All of the above are precursors to Parkhurst’s definition of composition, which he states: "Composition – The bearing of all this on composition should be obvious, for composition is the technique of combination. In the composition of a picture all the elements come into play. It is in composition that the management of the abstract results in the concrete. Let us look at it from a more practical side. Frankly, there are qualities, which you always look for in a picture, - good drawing, of course, and good color. But there are such things as these: Harmony, Balance, Rhythm, Grace, Impressiveness, Force, Dignity. Where do they come from? Must not every good picture have them, or some of them, to some extent? How are you going to get them? If you have fifteen or twenty square feet or square yards of surface, you will not get them onto it by unaided inspiration. Inspiration is, like any other intellectual quality, quite logical, only it acts more quickly and takes longer steps between conclusions perhaps. You will get these qualities onto your canvas only by so arranging all the objects which make up the body of your picture that these qualities shall be the result. It is arrangement then.
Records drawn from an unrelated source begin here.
Lemma TryTake_spec t :
  noise_receive_ok t →
  wp NoiseTransport_TryTakeBufferedFrame (fun r t' => noise_received t t' r
    ∧ (r = Ok None → t' = t ∧ zlen (nt_receiveBuffer t) < MaximumCiphertextSize + TransportHeaderSize)) t.
Proof.
  intros Hok. pose proof Hok as [Hb Hsz]. change (MaximumCiphertextSize + TransportHeaderSize) with 65538 in Hsz.
  unfold NoiseTransport_TryTakeBufferedFrame. wp_auto.
  assert (∀ r, r ≠ UB → (∀ p, r ≠ Ok (Some p)) → noise_received t t r) as Hsame.
  { intros r Hr Hp. apply noise_received_nothing; try done. exists []. rewrite !app_nil_r. by split_and!. }
  change TransportHeaderSize with 3. change MaximumCiphertextSize with 65535.
  destruct (Z.ltb_spec (zlen (nt_receiveBuffer t)) 3) as [Hlt|Hge]; [wp_auto; split; [by apply Hsame|intros _; split; [done|lia]]|].
  destruct (nt_receiveBuffer t) as [|b0 [|b1 [|b2 tl]]] eqn:Hbuf; [zlia..|].
  apply Forall_cons in Hb as [_ Hb]. apply Forall_cons in Hb as [Hb1 Hb]. apply Forall_cons in Hb as [Hb2 Hb].
  change (rd (b0 :: b1 :: b2 :: tl) 0) with (Ok b0). change (rd (b0 :: b1 :: b2 :: tl) 1) with (Ok b1).
  change (rd (b0 :: b1 :: b2 :: tl) 2) with (Ok b2). wp_auto.
  destruct (Z.eqb_spec b0 TransportFrameType) as [Htype|]; cbn [negb]; [|wp_auto; split; [by apply Hsame|done]].
  wp_auto. set (n := Z.lor (Z.shiftl b1 8) b2).
  assert (0 <= n <= 65535) as Hn.
  { unfold n. rewrite lor_shiftl_add by (done || lia). destruct Hb1, Hb2. change (2 ^ 8) with 256 in *. lia. }
  destruct (Z.ltb_spec (zlen (b0 :: b1 :: b2 :: tl)) (3 + n)) as [Hshort|Hlong].
  { wp_auto. split; [by apply Hsame|]. intros _. split; [done|lia]. }
  assert (3 + zlen tl = zlen (b0 :: b1 :: b2 :: tl)) as Hl by zlia.
  set (c := take (Z.to_nat n) tl). set (rest := drop (Z.to_nat n) tl).
  assert (tl = c ++ rest) as Htl by (symmetry; apply take_drop).
  assert (zlen c = n) as Hc by (unfold c; rewrite zlen_take; lia).
  assert (slice (b0 :: b1 :: b2 :: tl) 3 (3 + n) = Ok c) as ->.
  { rewrite Htl. apply (slice_full [b0; b1; b2] c rest); [done|]. rewrite Hc. done. }
  assert (slice (b0 :: b1 :: b2 :: tl) (3 + n) (zlen (b0 :: b1 :: b2 :: tl)) = Ok rest) as ->.
  { rewrite <- Hl, Htl. apply (slice_app_drop ([b0; b1; b2] ++ c) rest); zlia. }
  wp_auto.
  assert (∀ t', noise_receive_ok t' → same_send t t' → nt_receiveBuffer t' = rest →
    st_received (nt_stream t') = st_received (nt_stream t) → ∀ r, r ≠ UB → noise_gives t t' [c] r →
    noise_received t t' r) as Htook.
  { intros t' Ht' Hs Hr Hrec r Hub Hg. split_and!; [done..|]. exists [c]. split_and!; [simpl; lia| | |done].
    { constructor; [|done]. change MaximumCiphertextSize with 65535. lia. }
    exists []. rewrite Hrec, Hbuf, Hr. cbn [map concat]. rewrite !app_nil_r. split_and!; [done..|].
    by apply (raw_header _ _ _ tl). }
  assert (∀ k, noise_receive_ok (nt_set_receive rest k t)) as Hrest.
  { intros k. split; cbn [nt_set_receive nt_receiveBuffer];
      [|unfold rest; change (MaximumCiphertextSize + TransportHeaderSize) with 65538; rewrite zlen_drop; lia].
    rewrite Htl in Hb. by apply Forall_app in Hb as [_ Hb]. }
  pose proof (Decrypt_safe (nk_RxKey (nt_keys t)) (nt_rxNonce t) [] c) as Hd.
  destruct (ChaCha20Poly1305DecryptBigNonce _ _ _ c) as [p|e|] eqn:Hdec; [| |done].
  - wp_auto. split; [|done]. apply Htook; try done; [apply Hrest|]. unfold noise_gives. by rewrite Hdec.
  - split; [|done]. apply Htook; try done. unfold noise_gives. by rewrite Hdec.
Qed.
(* ===== verification/Server.v ===== *)
(** * The relay's side of a hosted session

    hosted/impl/ServerSessionImpl.cpp (authentication, the network map of the client, the frames of
    a session and the pump), the proofs and the HTTP upgrade of hosted/Protocol.cpp, the client's
    side of the authentication in hosted/Connection.cpp, and hosted/impl/PumpControllerImpl.cpp.
    The documents that are exchanged are those of [Documents].  A time is in nanoseconds.
    The mutex of the session is left out: its methods are the steps. *)

From S2P Require Import Prelude Text StdMap Json Net Packet Framing Codec DerpClient Dns Tailnet Forward Base64 ControlMap Documents Noise.

Definition Relay_MaximumHttpHeaderSize : Z := 16 * 1024.

(** ** Proofs *)

Section proofs.
  Context `{!NoiseCrypto}.

Definition CreateProof (context privateKey publicKey serverNonce clientNonce profileId : bytes) : bytes :=
  let shared := X25519Shared privateKey publicKey in
  let message := context ++ serverNonce ++ clientNonce ++ profileId in
  HmacBlake2s256 shared message.

Definition CreateClientProof (clientPrivateKey relayPublicKey serverNonce clientNonce : bytes) : bytes :=
  CreateProof (lit "tailgate-relay-client-v1") clientPrivateKey relayPublicKey serverNonce clientNonce [].

Definition CreateServerProof (relayPrivateKey clientPublicKey serverNonce clientNonce : bytes) : bytes :=
  CreateProof (lit "tailgate-relay-server-v1") relayPrivateKey clientPublicKey serverNonce clientNonce [].

(** [sodium_memcmp] of 32 bytes. *)
Definition ProofMatches (expected actual : bytes) : bool := bool_decide (expected = actual).

End proofs.

(** ** The session *)

Definition MessageType_Authenticated : Z := 2.
Definition MessageType_Rejected : Z := 3.
Definition MessageType_NetworkMap : Z := 4.
Definition MessageType_ClientPacket : Z := 5.
Definition MessageType_ServerPacket : Z := 6.
Definition MessageType_Heartbeat : Z := 10.
Definition MessageType_Shutdown : Z := 11.
Definition MessageType_ServerChallenge : Z := 13.
Definition MessageType_DerpChallenge : Z := 14.
Definition MessageType_DerpResponse : Z := 15.
Definition MessageType_PeerEndpoint : Z := 18.

Definition RejectionReason : bytes := lit "node authentication or tailnet visibility check failed".
Definition Relay_NodeKeyPrefix : bytes := lit "nodekey:".
Definition nanoseconds_per_millisecond : Z := 1000 * 1000.
Definition MinimumPumpInterval : Z := 5 * nanoseconds_per_millisecond.

Definition InvalidState : exn :=
  RuntimeError "The hosted server session operation is invalid in its current state.".
Definition UnexpectedFrame : exn := RuntimeError "The hosted client sent an unexpected protocol frame.".
Definition NetworkMapIdentityChanged : exn :=
  RuntimeError "The hosted client network map does not match its authenticated identity.".
Definition InvalidTailnetDnsQuery : exn := RuntimeError "The hosted client Tailnet DNS query is invalid.".

Inductive ServerState :=
  | Server_Created | Server_ChallengeSent | Server_AuthenticationEvaluated | Server_Authenticated
  | Server_Active | Server_Rejected.

#[export] Instance ServerState_eq : EqDecision ServerState.
Proof. solve_decision. Defined.

Record ServerSessionOptions := {
  so_ExpectedTailnet : bytes;
  so_RelayHostName : bytes;
  so_RelayHostAddress : bytes;
  so_RelayPrivateKey : bytes;
  so_RelayPublicKey : bytes
}.

Record ServerSessionImpl := {
  sv_pumpDeadline : option Z;
  sv_lastPump : option Z;
  sv_pumpRequestId : Z;
  sv_options : ServerSessionOptions;
  sv_serverNonce : bytes;
  sv_authentication : option Authentication;
  sv_networkMap : option FullConfig;
  sv_nextDerpRequestId : Z;
  sv_state : ServerState;
  sv_proofValid : bool;
  sv_tailnetMatches : bool
}.

(** [m_networkMap] is empty until a map is accepted, and read only after that. *)
Definition ServerSessionImpl_new (options : ServerSessionOptions) : ServerSessionImpl := {|
  sv_pumpDeadline := None; sv_lastPump := None; sv_pumpRequestId := 0; sv_options := options;
  sv_serverNonce := replicate 32 0; sv_authentication := None; sv_networkMap := None;
  sv_nextDerpRequestId := 1; sv_state := Server_Created; sv_proofValid := false;
  sv_tailnetMatches := false |}.

Definition sv_set_auth state nonce auth proofValid tailnetMatches (s : ServerSessionImpl) : ServerSessionImpl := {|
  sv_pumpDeadline := sv_pumpDeadline s; sv_lastPump := sv_lastPump s; sv_pumpRequestId := sv_pumpRequestId s;
  sv_options := sv_options s; sv_serverNonce := nonce; sv_authentication := auth;
  sv_networkMap := sv_networkMap s; sv_nextDerpRequestId := sv_nextDerpRequestId s; sv_state := state;
  sv_proofValid := proofValid; sv_tailnetMatches := tailnetMatches |}.
Definition sv_set_state state (s : ServerSessionImpl) : ServerSessionImpl :=
  sv_set_auth state (sv_serverNonce s) (sv_authentication s) (sv_proofValid s) (sv_tailnetMatches s) s.
Definition sv_set_map m (s : ServerSessionImpl) : ServerSessionImpl := {|
  sv_pumpDeadline := sv_pumpDeadline s; sv_lastPump := sv_lastPump s; sv_pumpRequestId := sv_pumpRequestId s;
  sv_options := sv_options s; sv_serverNonce := sv_serverNonce s; sv_authentication := sv_authentication s;
  sv_networkMap := m; sv_nextDerpRequestId := sv_nextDerpRequestId s; sv_state := sv_state s;
  sv_proofValid := sv_proofValid s; sv_tailnetMatches := sv_tailnetMatches s |}.
Definition sv_set_pump deadline last request (s : ServerSessionImpl) : ServerSessionImpl := {|
  sv_pumpDeadline := deadline; sv_lastPump := last; sv_pumpRequestId := request;
  sv_options := sv_options s; sv_serverNonce := sv_serverNonce s; sv_authentication := sv_authentication s;
  sv_networkMap := sv_networkMap s; sv_nextDerpRequestId := sv_nextDerpRequestId s; sv_state := sv_state s;
  sv_proofValid := sv_proofValid s; sv_tailnetMatches := sv_tailnetMatches s |}.
Definition sv_set_derp n (s : ServerSessionImpl) : ServerSessionImpl := {|
  sv_pumpDeadline := sv_pumpDeadline s; sv_lastPump := sv_lastPump s; sv_pumpRequestId := sv_pumpRequestId s;
  sv_options := sv_options s; sv_serverNonce := sv_serverNonce s; sv_authentication := sv_authentication s;
  sv_networkMap := sv_networkMap s; sv_nextDerpRequestId := n; sv_state := sv_state s;
  sv_proofValid := sv_proofValid s; sv_tailnetMatches := sv_tailnetMatches s |}.

Record ServerAuthenticationResult := {
  ar_Identity : Authentication;
  ar_ProofValid : bool;
  ar_TailnetMatches : bool
}.

Record ServerSessionProcessResult := {
  pr_PeerPacketPayload : option bytes;
  pr_VerifiedPeerEndpoint : option PeerEndpoint;
  pr_NetworkMap : option FullConfig;
  pr_DerpResponse : option DerpAuthenticationResponse;
  pr_Delegation : option DelegationRequest;
  pr_RemoteOutput : list Frame;
  pr_DnsName : option bytes;
  pr_ClientReady : bool;
  pr_Shutdown : bool;
  pr_PumpScheduleChanged : bool
}.

Definition ProcessResult_empty : ServerSessionProcessResult := {|
  pr_PeerPacketPayload := None; pr_VerifiedPeerEndpoint := None; pr_NetworkMap := None;
  pr_DerpResponse := None; pr_Delegation := None; pr_RemoteOutput := []; pr_DnsName := None;
  pr_ClientReady := false; pr_Shutdown := false; pr_PumpScheduleChanged := false |}.

Definition RequireState (expected : ServerState) : eff ServerSessionImpl unit :=
  let* s := eget in
  if bool_decide (sv_state s = expected) then eret tt else ethrow InvalidState.

Definition RequireActive : eff ServerSessionImpl unit := RequireState Server_Active.

(** [boost::algorithm::to_lower], [unhex] and [hex_lower]. *)
Section session.
  Context `{!NoiseCrypto} `{!JsonText} (lower : Z → Z) (unhex : bytes → option bytes) (hex_lower : bytes → bytes).

(** The nonce is random. *)
Definition ServerSessionImpl_StartAuthentication (nonce : bytes) : eff ServerSessionImpl Frame :=
  RequireState Server_Created ;;*
  emod (fun s => sv_set_auth Server_ChallengeSent nonce (sv_authentication s) (sv_proofValid s)
                   (sv_tailnetMatches s) s) ;;*
  let* s := eget in
  let* payload := elift (ProtocolCodec_EncodeChallenge hex_lower
    {| ch_RelayPublicKey := so_RelayPublicKey (sv_options s); ch_ServerNonce := sv_serverNonce s |}) in
  eret {| fr_type := MessageType_ServerChallenge; fr_payload := payload |}.

Definition ServerSessionImpl_EvaluateAuthentication (frame : Frame)
    : eff ServerSessionImpl ServerAuthenticationResult :=
  RequireState Server_ChallengeSent ;;*
  if negb (fr_type frame =? MessageType_Authenticate) then ethrow UnexpectedFrame else
  let* a := elift (ProtocolCodec_DecodeAuthentication unhex (fr_payload frame)) in
  let* s := eget in
  let expectedProof := CreateClientProof (so_RelayPrivateKey (sv_options s)) (au_NodePublicKey a)
                         (sv_serverNonce s) (au_ClientNonce a) in
  let proofValid := ProofMatches expectedProof (au_ClientProof a) in
  let tailnetMatches := bool_decide (au_Tailnet a = so_ExpectedTailnet (sv_options s)) in
  emod (sv_set_auth Server_AuthenticationEvaluated (sv_serverNonce s) (Some a) proofValid tailnetMatches) ;;*
  eret {| ar_Identity := a; ar_ProofValid := proofValid; ar_TailnetMatches := tailnetMatches |}.

(** [m_authentication->...], which is undefined when there is none. *)
Definition the_authentication : eff ServerSessionImpl Authentication :=
  let* s := eget in
  match sv_authentication s with Some a => eret a | None => elift UB end.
Arrangement – But arrangement of what? How? The objects. But on some principle back of them. Consider another set of qualities: proportion, i.e. relative size; arrangement, relative position; contrast; accent, - these are what you manipulate your objects with, and your objects themselves are only line and mass and color in the concrete. Objects, figures, bric-a-brac, draperies, houses and trees, skies and mountains, and every and any other natural fact, you may consider as so many bits of form and color with which you may work out a scheme on canvas; and how you do it is to consider them as pawns in your game of aesthetics. With these as materials, what you really do is to combine mass and line and color by means of proportion, arrangement, contrast, and accent, that a beautiful entity of harmony, balance, rhythm, grace, dignity, and force may result. And this is composition."